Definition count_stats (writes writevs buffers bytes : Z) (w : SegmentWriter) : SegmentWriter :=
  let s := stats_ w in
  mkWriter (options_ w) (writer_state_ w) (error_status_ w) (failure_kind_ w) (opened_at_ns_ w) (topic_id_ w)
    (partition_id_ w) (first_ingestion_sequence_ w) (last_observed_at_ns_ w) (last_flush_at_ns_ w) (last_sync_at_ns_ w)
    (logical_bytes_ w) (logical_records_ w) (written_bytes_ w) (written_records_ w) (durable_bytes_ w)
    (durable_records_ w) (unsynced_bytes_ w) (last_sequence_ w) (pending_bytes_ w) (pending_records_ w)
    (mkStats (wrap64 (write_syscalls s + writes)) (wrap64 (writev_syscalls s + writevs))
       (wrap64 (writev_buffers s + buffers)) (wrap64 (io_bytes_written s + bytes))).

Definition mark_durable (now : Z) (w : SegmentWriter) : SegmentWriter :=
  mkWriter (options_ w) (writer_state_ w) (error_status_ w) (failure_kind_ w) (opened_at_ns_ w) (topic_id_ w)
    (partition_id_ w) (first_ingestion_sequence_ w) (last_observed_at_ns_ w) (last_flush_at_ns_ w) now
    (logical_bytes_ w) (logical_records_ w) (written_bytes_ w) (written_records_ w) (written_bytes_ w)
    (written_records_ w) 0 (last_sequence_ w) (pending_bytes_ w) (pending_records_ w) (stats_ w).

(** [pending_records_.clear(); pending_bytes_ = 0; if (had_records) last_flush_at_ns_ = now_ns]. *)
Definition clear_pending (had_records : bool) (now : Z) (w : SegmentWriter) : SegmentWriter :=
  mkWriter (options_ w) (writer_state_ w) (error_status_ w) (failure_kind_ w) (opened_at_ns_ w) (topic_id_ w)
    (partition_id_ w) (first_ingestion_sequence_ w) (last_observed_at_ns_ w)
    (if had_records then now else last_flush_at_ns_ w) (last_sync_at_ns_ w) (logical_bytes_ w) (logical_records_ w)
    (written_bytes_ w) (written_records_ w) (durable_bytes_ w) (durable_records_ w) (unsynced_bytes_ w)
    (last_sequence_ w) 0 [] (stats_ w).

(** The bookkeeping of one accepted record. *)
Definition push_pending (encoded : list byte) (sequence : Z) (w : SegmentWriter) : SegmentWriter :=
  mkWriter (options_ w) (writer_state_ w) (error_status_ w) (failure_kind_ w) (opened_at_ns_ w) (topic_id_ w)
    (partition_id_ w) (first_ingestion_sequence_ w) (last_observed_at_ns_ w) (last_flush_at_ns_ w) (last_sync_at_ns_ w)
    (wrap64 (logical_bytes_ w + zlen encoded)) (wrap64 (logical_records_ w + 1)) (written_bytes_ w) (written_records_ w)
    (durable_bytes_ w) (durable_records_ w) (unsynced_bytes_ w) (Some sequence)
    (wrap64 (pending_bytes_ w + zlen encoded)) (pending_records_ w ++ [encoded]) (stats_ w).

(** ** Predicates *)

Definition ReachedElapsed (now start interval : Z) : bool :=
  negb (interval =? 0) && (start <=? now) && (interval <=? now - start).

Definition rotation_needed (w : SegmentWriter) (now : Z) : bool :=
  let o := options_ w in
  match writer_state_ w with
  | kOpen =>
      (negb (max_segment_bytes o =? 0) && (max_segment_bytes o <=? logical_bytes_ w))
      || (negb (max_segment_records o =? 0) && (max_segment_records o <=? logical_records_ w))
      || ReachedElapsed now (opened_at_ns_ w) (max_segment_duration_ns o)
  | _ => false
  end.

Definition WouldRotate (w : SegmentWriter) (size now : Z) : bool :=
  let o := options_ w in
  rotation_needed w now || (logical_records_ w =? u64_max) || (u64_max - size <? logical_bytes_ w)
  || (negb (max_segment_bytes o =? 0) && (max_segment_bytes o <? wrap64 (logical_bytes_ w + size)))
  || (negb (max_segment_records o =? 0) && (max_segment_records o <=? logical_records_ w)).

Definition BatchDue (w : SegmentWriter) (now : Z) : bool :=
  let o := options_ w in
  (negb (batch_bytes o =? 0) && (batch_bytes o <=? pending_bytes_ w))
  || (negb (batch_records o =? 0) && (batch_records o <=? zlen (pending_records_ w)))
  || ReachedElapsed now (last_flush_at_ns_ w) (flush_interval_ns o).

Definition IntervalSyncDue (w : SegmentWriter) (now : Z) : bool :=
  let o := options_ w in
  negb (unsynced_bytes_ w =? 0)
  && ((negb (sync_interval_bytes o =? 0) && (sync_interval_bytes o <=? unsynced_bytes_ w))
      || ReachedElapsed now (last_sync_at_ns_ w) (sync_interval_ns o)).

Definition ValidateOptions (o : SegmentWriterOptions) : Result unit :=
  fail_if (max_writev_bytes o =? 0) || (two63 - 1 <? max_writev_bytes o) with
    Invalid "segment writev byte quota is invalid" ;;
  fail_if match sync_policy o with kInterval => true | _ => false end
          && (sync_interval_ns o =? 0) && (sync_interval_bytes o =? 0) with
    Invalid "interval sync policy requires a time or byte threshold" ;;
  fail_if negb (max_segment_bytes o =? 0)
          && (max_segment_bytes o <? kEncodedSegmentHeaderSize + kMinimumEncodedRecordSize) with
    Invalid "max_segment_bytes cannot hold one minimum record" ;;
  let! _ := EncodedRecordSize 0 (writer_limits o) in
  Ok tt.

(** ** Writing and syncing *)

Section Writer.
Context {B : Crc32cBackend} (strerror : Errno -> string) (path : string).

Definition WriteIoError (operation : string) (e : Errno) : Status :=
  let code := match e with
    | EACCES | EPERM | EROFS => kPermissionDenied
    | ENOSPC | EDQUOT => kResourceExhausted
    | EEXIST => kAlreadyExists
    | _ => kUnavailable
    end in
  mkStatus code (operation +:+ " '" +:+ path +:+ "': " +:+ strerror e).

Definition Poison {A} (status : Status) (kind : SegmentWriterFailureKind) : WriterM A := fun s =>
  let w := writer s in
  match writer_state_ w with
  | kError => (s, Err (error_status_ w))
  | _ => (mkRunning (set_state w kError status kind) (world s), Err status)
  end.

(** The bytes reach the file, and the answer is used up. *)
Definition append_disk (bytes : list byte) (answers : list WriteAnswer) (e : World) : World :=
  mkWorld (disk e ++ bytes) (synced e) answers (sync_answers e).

++++++++++++++++++++

#### Aim of the exercise
Working from the data above, extract solely the lines from the one containing "w) (flush_interval_ns o)." through the one containing "w) (sync_interval_ns o)).", exactly as they appear, both included.

#### Finished exercise
  || ReachedElapsed now (last_flush_at_ns_ w) (flush_interval_ns o).

Definition IntervalSyncDue (w : SegmentWriter) (now : Z) : bool :=
  let o := options_ w in
  negb (unsynced_bytes_ w =? 0)
  && ((negb (sync_interval_bytes o =? 0) && (sync_interval_bytes o <=? unsynced_bytes_ w))
      || ReachedElapsed now (last_sync_at_ns_ w) (sync_interval_ns o)).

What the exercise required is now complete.